ACTION ITEM:
Each line that contains "induction" needs to be copied from the listing.

SUPPLIED RECORDS:
◆ ◆ ◆ ◆ ◆ ◆ ◆

(* ===== verification/AffineExpression.v ===== *)
(** * Affine expressions and their solver, [executor/src/witgen/affine_expression.rs]

    An affine expression over variables of an ordered type [K] with coefficients in a
    field, its arithmetic, and the solver that derives assignments and range constraints
    from the equation [expression = 0]. [None] is a panic. *)

From stdpp Require Import base list option.
From Stdlib Require Import ZArith Lia String Sorted.
From S2P Require Import Prelude Goldilocks Field RangeConstraints EvalResult.

(** ** Ordered keys and display *)

(** Rust's [Ord]: a total order given by a three-way comparison. *)
Class Ord (K : Type) := k_cmp : K -> K -> comparison.

Class OrdLaws (K : Type) `{Ord K} : Prop := {
  k_cmp_eq : forall a b : K, k_cmp a b = Eq <-> a = b;
  k_cmp_antisym : forall a b : K, k_cmp b a = CompOpp (k_cmp a b);
  k_cmp_trans : forall a b c : K, k_cmp a b = Lt -> k_cmp b c = Lt -> k_cmp a c = Lt
}.

Class Display (A : Type) := to_string : A -> string.

#[export] Instance ord_Z : Ord Z := Z.compare.
#[export] Instance ord_laws_Z : OrdLaws Z.
Proof.
  split; unfold k_cmp, ord_Z; intros.
  - apply Z.compare_eq_iff.
  - apply Z.compare_antisym.
  - rewrite Z.compare_lt_iff in *. lia.
Qed.

(** ** The expression type *)

Inductive AffineExpression (K T : Type) :=
| Constant (offset : T)
| OneVar (coeff : K * T) (offset : T)
| ManyVars (coefficients : list (K * T)) (offset : T).
Arguments Constant {K T} offset.
Arguments OneVar {K T} coeff offset.
Arguments ManyVars {K T} coefficients offset.

Section Operations.
Context {K T : Type} `{Ord K} `{FieldElement T}.
Implicit Types (e : AffineExpression K T) (l : list (K * T)).

Definition k_eqb (a b : K) : bool := match k_cmp a b with Eq => true | _ => false end.
Definition k_ltb (a b : K) : bool := match k_cmp a b with Lt => true | _ => false end.
Lemma assign_masked_spec ts : forall st : mask_state,
  Forall (fun t => rc_wf (snd t) /\ to_integer (snd (fst t)) <> 0) ts ->
  0 <= rem_offset st < modulus -> 0 <= covered_bits st ->
  exists o, assign_masked ts st = Some o /\
    match o with
    | inr r => r = inl (ev_incomplete OverlappingBitConstraints)
    | inl st' => 0 <= covered_bits st' /\ forall env, Forall (term_ok env) ts -> run_ok env ts st st'
    end.
Proof.
  induction ts as [|[[i c] rc] ts IH]; intros st Hts Hrem Hcov; cbn [assign_masked].
  - eexists. split; [reflexivity|]. split; [exact Hcov|]. intros env _. unfold run_ok, terms_sum. cbn.
    repeat split; auto with powdr.
  - inversion Hts as [|? ? [Hw Hc] Hts']; subst. cbn in Hw, Hc.
    destruct (rc_multiple_sound rc c Hw) as (m & Hm & Hmw & _). rewrite Hm. cbn [mbind option_bind].
    destruct (Z.eqb_spec (Z.land (rc_mask m) (covered_bits st)) 0) as [Hd|Hd]; cbn [negb];
      [|eexists; split; [reflexivity|reflexivity]].
    replace (to_integer c =? 0) with false by (symmetry; now apply Z.eqb_neq). cbn [negb assert_that].
    assert (Hland : 0 <= Z.land (rem_offset st) (rc_mask m) <= rem_offset st).
    { split; [apply Z.land_nonneg; lia|]. apply submask_le; [apply Z.land_nonneg; lia|lia|].
      unfold submask. now rewrite Z.land_comm, Z.land_assoc, Z.land_diag. }
    range c. destruct (from_biguint_spec (T:=T) (Z.land (rem_offset st) (rc_mask m) / to_integer c)) as (v & -> & Hv).
    { split; [apply Z.div_pos; lia|]. apply Z.div_lt_upper_bound; nia. }
    cbn [mbind option_bind]. pose proof (modulus_fits (T:=T)).
    edestruct IH as (o & -> & Ho); [exact Hts'| | |eexists; split; [reflexivity|]].
    2: { cbn [covered_bits]. apply Z.lor_nonneg. split; [easy|apply Hmw]. }
    { cbn [rem_offset]. pose proof (NUM_BITS_pos (T:=T)).
      rewrite land_bitnot by (unfold rc_wf, in_width in *; lia || easy).
      pose proof (ldiff_le (rem_offset st) (rc_mask m)). lia. }
    destruct o as [st'|r]; [|exact Ho]. destruct Ho as [Hcov' Ho]. split; [exact Hcov'|]. intros env Hok. inversion Hok; subst.
    eapply run_ok_step; try eassumption; [unfold in_width; lia| |now apply Ho].
    now apply (term_submask env i c rc m).
Qed.

(** The masks of all terms end up in the covered bits. *)
Lemma assign_masked_covers (ts : list (K * T * RangeConstraint T)) : forall st st' : mask_state (K:=K) (T:=T),
  assign_masked ts st = Some (inl st') ->
  submask (covered_bits st) (covered_bits st') /\
  forall t m, In t ts -> rc_multiple (snd t) (snd (fst t)) = Some m ->
    submask (rc_mask m) (covered_bits st').
Proof.
  induction ts as [|[[i c] rc] ts IH]; intros st st'; cbn [assign_masked].
  - intros [= <-]. split; [auto with powdr|easy].
  - intros (m & Hm & H1)%bind_inv. case_if_in H1; [discriminate|].
    apply bind_inv in H1 as (u & _ & H1). apply bind_inv in H1 as (v & _ & H1).
    apply IH in H1 as [H1 H2]. cbn [covered_bits] in H1.
    split; [eapply submask_trans; [|exact H1]; auto with powdr|].
    intros t m' [<-|Hin] Hm'; [|eauto]. cbn in Hm'. rewrite Hm in Hm'. injection Hm' as <-.
    eapply submask_trans; [|exact H1]. auto with powdr.
Qed.

Lemma partition_constrained_spec known l ts us :
  partition_constrained known l = (ts, us) -> us = [] ->
  map fst ts = l /\ Forall (fun t => known (fst (fst t)) = Some (snd t)) ts.
Proof.
  revert ts us. induction l as [|[i c] l IH]; intros ts us; cbn [partition_constrained].
  - intros [= <- <-] _. split; [easy|constructor].
  - destruct (partition_constrained known l) as [ts' us'] eqn:E.
    destruct (known i) as [rc|] eqn:Ei; intros [= <- <-]; [|discriminate]. intros ->.
    destruct (IH ts' [] eq_refl eq_refl) as [<- Hf]. split; [easy|now constructor].
Qed.

Lemma try_solve_through_constraints_spec e known : aff_proper e -> known_wf known ->
  exists r, try_solve_through_constraints e known = Some r /\
    (no_wrap known e -> forall env, known_hold known env -> aff_zero e env ->
      exists v, r = inl v /\ constraints_hold env (ev_constraints v)).
Proof.
  intros [_ Hnz]%proper_coefficients Hwf. unfold try_solve_through_constraints.
  destruct (partition_constrained known (nonzero_coefficients e)) as [ts us] eqn:Ep.
  destruct us as [|u us]; [|eexists; split; [reflexivity|]; intros; eexists; split; [reflexivity|constructor]].
  apply partition_constrained_spec in Ep as [Hmap Hkn]; [|easy].
  assert (Hts : Forall (fun t => rc_wf (snd t) /\ to_integer (snd (fst t)) <> 0) ts).
  { rewrite <- Hmap, List.Forall_map in Hnz. rewrite List.Forall_forall in *.
    intros t Ht. split; [eapply Hwf; now apply Hkn|now apply Hnz]. }
  destruct (assign_masked_spec ts
    {| covered_bits := 0; assignments := ev_complete []; rem_offset := to_integer (f_neg (offset e)) |})
    as (o & Hrun & Ho); [exact Hts|apply to_integer_range|reflexivity|].
  rewrite Hrun. cbn [mbind option_bind]. destruct o as [st|r0]; [destruct Ho as [Hcov0 Ho]|].
  2: { subst r0. eexists. split; [reflexivity|]. intros. eexists. split; [reflexivity|constructor]. }
  destruct (Z.leb_spec modulus (covered_bits st)) as [Hcov|Hcov];
    [eexists; split; [reflexivity|]; intros; eexists; split; [reflexivity|constructor]|].
  assert (Hsol : no_wrap known e -> forall env, known_hold known env -> aff_zero e env ->
    rem_offset st = 0 /\ constraints_hold env (ev_constraints (assignments st))).
  { intros Hnw env Hk Hz. assert (Hok : Forall (term_ok env) ts).
    { unfold no_wrap in Hnw. rewrite <- Hmap, List.Forall_map in Hnw.
      rewrite List.Forall_forall in *. intros t Ht. pose proof (Hk _ _ (Hkn t Ht)) as Ha.
      split; [exact Ha|]. destruct (Hnw t Ht _ (Hkn t Ht)) as [Hp|(m & Hm & Hbig)]; [now apply Hp|].
      apply assign_masked_covers in Hrun as [_ Hrun]. specialize (Hrun t m Ht Hm).
      pose proof (submask_le (rc_mask m) (covered_bits st) ltac:(pose proof (modulus_pos (T:=T)); lia) Hcov0 Hrun). lia. }
    destruct (Ho env Hok) as (R1 & R2 & _ & R4). cbn [covered_bits rem_offset assignments] in *.
    assert (Hlt : 0 <= terms_sum env ts < modulus).
    { pose proof (terms_sum_nonneg env ts). split; [easy|].
      pose proof (submask_le _ _ H1 Hcov0 R1). lia. }
    destruct R4 as [R4a R4b]; [|split; [exact R4a|apply R4b; constructor]].
    apply (eqm_small modulus); [apply to_integer_range|exact Hlt|]. feqm.
    unfold aff_zero, aff_val in Hz. rewrite <- Hmap in Hz. fold (terms_sum env ts) in Hz.
    destruct Hz as [k Hz]. exists (- k). lia. }
  case_if; (eexists; split; [reflexivity|]); intros Hnw env Hk Hz; destruct (Hsol Hnw env Hk Hz) as [Hr Hc].
  - contradiction.
  - eauto.
Qed.

End Masks.

(** ** The whole solver *)

Section WholeSolver.
Context {K T : Type} `{OL : OrdLaws K} `{FL : FieldLaws T} `{DK : Display K} `{DT : Display T}.
Implicit Types (e : AffineExpression K T) (env : K -> T)
  (known : K -> option (RangeConstraint T)) (r : EvalResult K T).

Lemma aff_zero_neg e env : aff_zero (aff_neg e) env <-> aff_zero e env.
Proof.
  unfold aff_zero. rewrite aff_neg_val. split; intros [k Hk]; exists (- k); lia.
Qed.

(** [r] holds in every solution of [e = 0] that respects the known constraints. *)
Definition entails known e r : Prop :=
  forall env, known_hold known env -> aff_zero e env ->
    exists v, r = inl v /\ constraints_hold env (ev_constraints v).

◆ ◆ ◆ ◆ ◆ ◆ ◆

SOLUTION FOR THIS TASK:
  induction ts as [|[[i c] rc] ts IH]; intros st Hts Hrem Hcov; cbn [assign_masked].
  induction ts as [|[[i c] rc] ts IH]; intros st st'; cbn [assign_masked].
  revert ts us. induction l as [|[i c] l IH]; intros ts us; cbn [partition_constrained].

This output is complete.